The plaintiff (B&P) marketed SmithKline's Hepatitis-B vaccine to nursing homes until terminated. The termination appeared to be brought on by complaints by pharmacists who had traditionally supplied nursing homes with vaccines and pharmaceutical products. The Third Circuit unanimously affirmed the district court's ruling that no Section 1 violation of the Sherman Act had taken place on the grounds that the plaintiff was lacking antitrust standing. Specifically, the district court noted that the plaintiff's alleged injury was not "the type for which the antitrust laws were designed to protect."
Affirming the district court, Judge Alito points out that B&P clearly fails the antitrust standing requirement on the basis of their complaint alone, which alleges that competition has been injured in the markets to sell and distribute the vaccine while B&P readily admits that it does not participate in either of these activities (and in fact, is prohibited from doing so by law). Judge Alito also considered B&P's modified claim, raised at oral argument and in their briefs, that the relevant market was the competition between B&P and the pharmacists. Judge Alito carefully rejected this argument by considering the cross-elasticity of demand between the services offered B&P and the pharmacists. Because B&P's role was limited to marketing the vaccine, nursing homes were not choosing between B&P and the pharmacists because the former would be worthless without the entire package offered by SmithKline, a licensed seller, and B&P. Namely, B&P would me missing the vaccine! Judge Alito concludes that:
"[c]onsequently, there was no elasticity of demand as between the pharmacists' offerings and B&P's offerings; no matter how much the pharmacists raised the price of the package of the goods and services offered, the nursing homes would not have switched to B&P."
Judge Alito also notes that B&P's president described his own company as an advertising and marketing agency which did not compete with wholesalers and pharmacists. While I do not have the benefit of the entire record, nothing in this opinion strikes me as justifying any concern that Judge Alito cavalierly dismissed the motion for summary judgment despite genuine factual disputes. To the contrary, the facts underlying the analysis were plainly undisputed.

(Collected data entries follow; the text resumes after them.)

(* ===== verification/Workers.v ===== *)
(** * crawler/workers and crawler/crawler/iterator.go: the worker pool, the
    iterators and the work loop

    The pool is a transition system: the monitor goroutine is a program
    counter between its atomic actions, and it runs beside the goroutine of
    [start], the callers of [AddWorker] and the workers. *)

From stdpp Require Import base list relations.
From Stdlib Require Import ZArith Lia Permutation.
From S2P Require Import Prelude Golang.
Open Scope Z_scope.

(** ** workers/base/worker.go *)

Record JobStats {T : Type} := mkJobStats {
  JobDescription : T; JobError : bool; CreatedAt : Z; StartedAt : Z; FinishedAt : Z }.
Arguments JobStats : clear implicits.

(** A worker: its creation and its job, [None] for the empty one, whose job
    does nothing. *)
Record Worker {T : Type} := mkWorker { createdAt : Z; job : option T }.
Arguments Worker : clear implicits.

Definition NewWorker {T} (now : Z) (j : T) : Worker T := mkWorker T now (Some j).
Definition emptyWorker {T} (now : Z) : Worker T := mkWorker T now None.

(** [Run] from [startedAt] to [finishedAt]; [exec] is whether the job fails. *)
Definition Run {T} (startedAt finishedAt : Z) (exec : T -> bool) (w : Worker T) : JobStats (option T) :=
  mkJobStats (option T) (job w) (match job w with Some j => exec j | None => false end)
    (createdAt w) startedAt finishedAt.

Section Pool.
Context {T : Type}.

(** ** workers/base/pool.go *)

(** Where the monitor is: at the top of its loop, before [PendingWorkers] or
    [popWorker] of the first condition, at the [select], and in the loop of
    the ticker before [PendingWorkers], before the load of the counter and
    before [popWorker]; [Exited] has closed [done]. *)
Inductive monitor_pc : Type := Top | TopPending | TopPop | Select_ | TickPending | TickActive | TickPop | Exited.

Record Pool := mkPool {
  workers : list (Worker T);
  target : Z;
  activeWorkers : Z;
  finishedWorkers : Z;
  pc : monitor_pc;
  starting : bool;
  adding : list (Worker T);
  running : list (Worker T);
  finished : list (Worker T);
  spawned : list (Worker T);
  accepted : list (Worker T);
  refused : list (Worker T) }.

Definition NewPool (n : Z) : Pool := mkPool [] (u32 n) 0 0 Top true [] [] [] [] [] [].

Definition with_pc (p : Pool) pc' : Pool :=
  mkPool (workers p) (target p) (activeWorkers p) (finishedWorkers p) pc' (starting p) (adding p) (running p)
    (finished p) (spawned p) (accepted p) (refused p).

Definition spawnWorker (p : Pool) (w : Worker T) : Pool :=
  mkPool (workers p) (target p) (u32 (activeWorkers p + 1)) (finishedWorkers p) (pc p) (starting p) (adding p)
    (running p ++ [w]) (finished p) (spawned p ++ [w]) (accepted p) (refused p).

Definition set_workers (p : Pool) ws : Pool :=
  mkPool ws (target p) (activeWorkers p) (finishedWorkers p) (pc p) (starting p) (adding p) (running p)
    (finished p) (spawned p) (accepted p) (refused p).

Definition popWorker (now : Z) (p : Pool) : Pool * Worker T :=
  match workers p with
  | [] => (p, emptyWorker now)
  | x :: ws => (set_workers p ws, x)
  end.

Definition pop_and_spawn (now : Z) (p : Pool) : Pool :=
  let '(p', w) := popWorker now p in spawnWorker p' w.

(** [start], with the lock for the whole of it. *)
Definition start (p : Pool) : Pool :=
  let p1 := foldl spawnWorker p (workers p) in
  mkPool [] (target p1) (activeWorkers p1) (finishedWorkers p1) (pc p1) false (adding p1) (running p1)
    (finished p1) (spawned p1) (accepted p1) (refused p1).

(** [addWorker], of a worker the monitor received from its caller. *)
Definition addWorker (p : Pool) (a1 : list (Worker T)) (w : Worker T) (a2 : list (Worker T)) : Pool :=
  mkPool (workers p ++ [w]) (target p) (activeWorkers p) (finishedWorkers p) (pc p) (starting p) (a1 ++ a2)
    (running p) (finished p) (spawned p) (accepted p ++ [w]) (refused p).

Definition PendingWorkers (p : Pool) : Z := Z.of_nat (length (workers p)).
Definition RunningWorkers (p : Pool) : Z := activeWorkers p.
Definition FinishedWorkers (p : Pool) : Z := finishedWorkers p.

Inductive pool_step (p : Pool) : Pool -> Prop :=
| pl_start : starting p = true -> pool_step p (start p)
| pl_AddWorker now j :
    pool_step p (mkPool (workers p) (target p) (activeWorkers p) (finishedWorkers p) (pc p) (starting p)
                   (adding p ++ [NewWorker now j]) (running p) (finished p) (spawned p) (accepted p) (refused p))
| pl_AddWorker_done a1 w a2 :
    adding p = a1 ++ w :: a2 -> pc p = Exited ->
    pool_step p (mkPool (workers p) (target p) (activeWorkers p) (finishedWorkers p) (pc p) (starting p)
                   (a1 ++ a2) (running p) (finished p) (spawned p) (accepted p) (refused p ++ [w]))
| pl_top : pc p = Top ->
    pool_step p (with_pc p (if activeWorkers p <? target p then TopPending else Select_))
| pl_top_pending : pc p = TopPending ->
    pool_step p (with_pc p (if 0 <? PendingWorkers p then TopPop else Select_))
| pl_top_pop now : pc p = TopPop -> pool_step p (with_pc (pop_and_spawn now p) Select_)
| pl_exit : pc p = Select_ -> pool_step p (with_pc p Exited)
| pl_add a1 w a2 : pc p = Select_ -> adding p = a1 ++ w :: a2 -> pool_step p (with_pc (addWorker p a1 w a2) Top)
| pl_tick : pc p = Select_ -> pool_step p (with_pc p TickPending)
| pl_tick_pending : pc p = TickPending ->
    pool_step p (with_pc p (if PendingWorkers p =? 0 then Top else TickActive))
| pl_tick_active : pc p = TickActive ->
    pool_step p (with_pc p (if activeWorkers p =? target p then Top else TickPop))
| pl_tick_pop now : pc p = TickPop -> pool_step p (with_pc (pop_and_spawn now p) TickPending)
| pl_finish r1 w r2 :
    running p = r1 ++ w :: r2 ->
    pool_step p (mkPool (workers p) (target p) (u32 (activeWorkers p + (2 ^ 32 - 1)))
                   (u32 (finishedWorkers p + 1)) (pc p) (starting p) (adding p) (r1 ++ r2)
                   (finished p ++ [w]) (spawned p) (accepted p) (refused p)).

(** ** crawler/iterator.go, read by runner.recv

    [pushing] are the pushes (callers of [SimpleIterator.Push], goroutines of
    [GoIterator.Push]) at their select; [taken] are the values [Next] gave to
    workers that have not looked at [Stopped] yet. *)
Record Iterator := mkIterator {
  stopped : bool; closed : bool; stopping : bool;
  pushed : list T; pushing : list T; taken : list T; processed : list T; lost : list T; abandoned : list T }.

Definition NewIterator : Iterator := mkIterator false false false [] [] [] [] [] [].

Inductive it_step (i : Iterator) : outcome Iterator -> Prop :=
| it_push t :
    it_step i (Ok (mkIterator (stopped i) (closed i) (stopping i) (pushed i ++ [t]) (pushing i ++ [t]) (taken i)
                     (processed i) (lost i) (abandoned i)))
| it_next p1 t p2 :
    pushing i = p1 ++ t :: p2 ->
    it_step i (Ok (mkIterator (stopped i) (closed i) (stopping i) (pushed i) (p1 ++ p2) (taken i ++ [t])
                     (processed i) (lost i) (abandoned i)))
| it_push_closed p1 t p2 :
    pushing i = p1 ++ t :: p2 -> closed i = true ->
    it_step i (Ok (mkIterator (stopped i) (closed i) (stopping i) (pushed i) (p1 ++ p2) (taken i)
                     (processed i) (lost i) (abandoned i ++ [t])))
| it_recv t1 t t2 :
    taken i = t1 ++ t :: t2 -> stopped i = false ->
    it_step i (Ok (mkIterator (stopped i) (closed i) (stopping i) (pushed i) (pushing i) (t1 ++ t2)
                     (processed i ++ [t]) (lost i) (abandoned i)))
| it_recv_stopped t1 t t2 :
    taken i = t1 ++ t :: t2 -> stopped i = true ->
    it_step i (Ok (mkIterator (stopped i) (closed i) (stopping i) (pushed i) (pushing i) (t1 ++ t2)
                     (processed i) (lost i ++ [t]) (abandoned i)))
| it_Stop :
    stopped i = false ->
    it_step i (Ok (mkIterator true (closed i) true (pushed i) (pushing i) (taken i)
                     (processed i) (lost i) (abandoned i)))
| it_close :
    stopping i = true ->
    it_step i (if closed i then Panic CloseOfClosedChannel else
      Ok (mkIterator (stopped i) true false (pushed i) (pushing i) (taken i)
                     (processed i) (lost i) (abandoned i))).

End Pool.
Arguments Pool : clear implicits.
Arguments Iterator : clear implicits.

(** ** workers/runner/item.go: items and when they were made, in microseconds *)

Record Item {T : Type} := mkItem { item_ts : Z; item_data : T }.
Arguments Item : clear implicits.

Definition UnixMicro (ns : Z) : Z := ns / 1000.
Definition NewItem {T} (now : Z) (value : T) : Item T := mkItem T (UnixMicro now) value.
Definition NewItemWithTs {T} (value : T) (ts : Z) : Item T := mkItem T (UnixMicro ts) value.
Definition GetData {T} (i : Item T) : T := item_data i.
Definition CreationTime {T} (i : Item T) : Z := item_ts i * 1000.

(** An item is at most a microsecond older than it is. *)
Lemma CreationTime_precise {T} now (value : T) : CreationTime (NewItem now value) <= now < CreationTime (NewItem now value) + 1000.
Proof. unfold CreationTime, NewItem, UnixMicro. simpl. pose proof (Z.div_mod now 1000). pose proof (Z.mod_pos_bound now 1000). lia. Qed.

(** ** workers/runner/runner.go: the work loop *)

Section Runner.
Context {T Y : Type}.

(** What [recv] gives: the context's error, the error "stopped" together with
    the item that [Next] gave, which nobody looks at, or an item. *)
Inductive received : Type := CtxDone | Stopped (t : T) | Received (t : T).

Definition recv (ctx_done : bool) (next : T) (stopped : bool) : received :=
  if ctx_done then CtxDone else if stopped then Stopped next else Received next.

(** The calls of the recorder, without the times. *)
Inductive record_call : Type := RecvTime | OpTime | WriteTime | Loop.

#[export] Instance record_call_eq_dec : EqDecision record_call.
Proof. solve_decision. Defined.

(** [workLoop] over the results of [recv]: the items given to [OnData], the
    results pushed, the calls of the recorder, and whether it returned. *)
Fixpoint workLoop (write : bool) (OnData : T -> option Y) (rs : list received)
    : list T * list Y * list record_call * bool :=
  match rs with
  | [] => ([], [], [], false)
  | CtxDone :: _ | Stopped _ :: _ => ([], [], [], true)
  | Received obj :: rs' =>
      let '(ts, ys, calls, returned) := workLoop write OnData rs' in
      let out := if write then option_list (OnData obj) else [] in
      let extra := if write then match OnData obj with Some _ => [OpTime] | None => [] end else [] in
      (obj :: ts, out ++ ys, [RecvTime; OpTime] ++ extra ++ [Loop] ++ calls, returned)
  end.

End Runner.
Arguments received : clear implicits.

While I share Hittinger's view that Judge Alito will strictly apply the antitrust standing precedent, I do not share his concern that he may eschew careful legal and factual analysis in order to limit opportunities for private antitrust plaintiffs. On this point, my sense of Judge Alito's antitrust opinions is quite the opposite. I find that what little Judge Alito has written on antitrust issues is properly described as fastidious analysis complemented by strict application of doctrine.
Nice -- thanks for the analysis. By the way --a quick glance at the AAI memo demonstrates no analysis whatever: It's merely an accounting (with window-dressing, to be sure) of how many times Alito ruled for antitrust plaintiffs and how many times against. Its conclusion is thus rather jarring: "Judge Alito is not likely to be a supporter of antitrust enforcement." Well, I guess you could infer that from the head count, but it'd be a pretty weak inference. Perhaps Alito would love to support antitrust plaintiffs if only one would come along with a good case. But then, I suppose AAI didn't suggest they were concerned with *appropriate* antitrust enforcement, just enforcement period, full stop.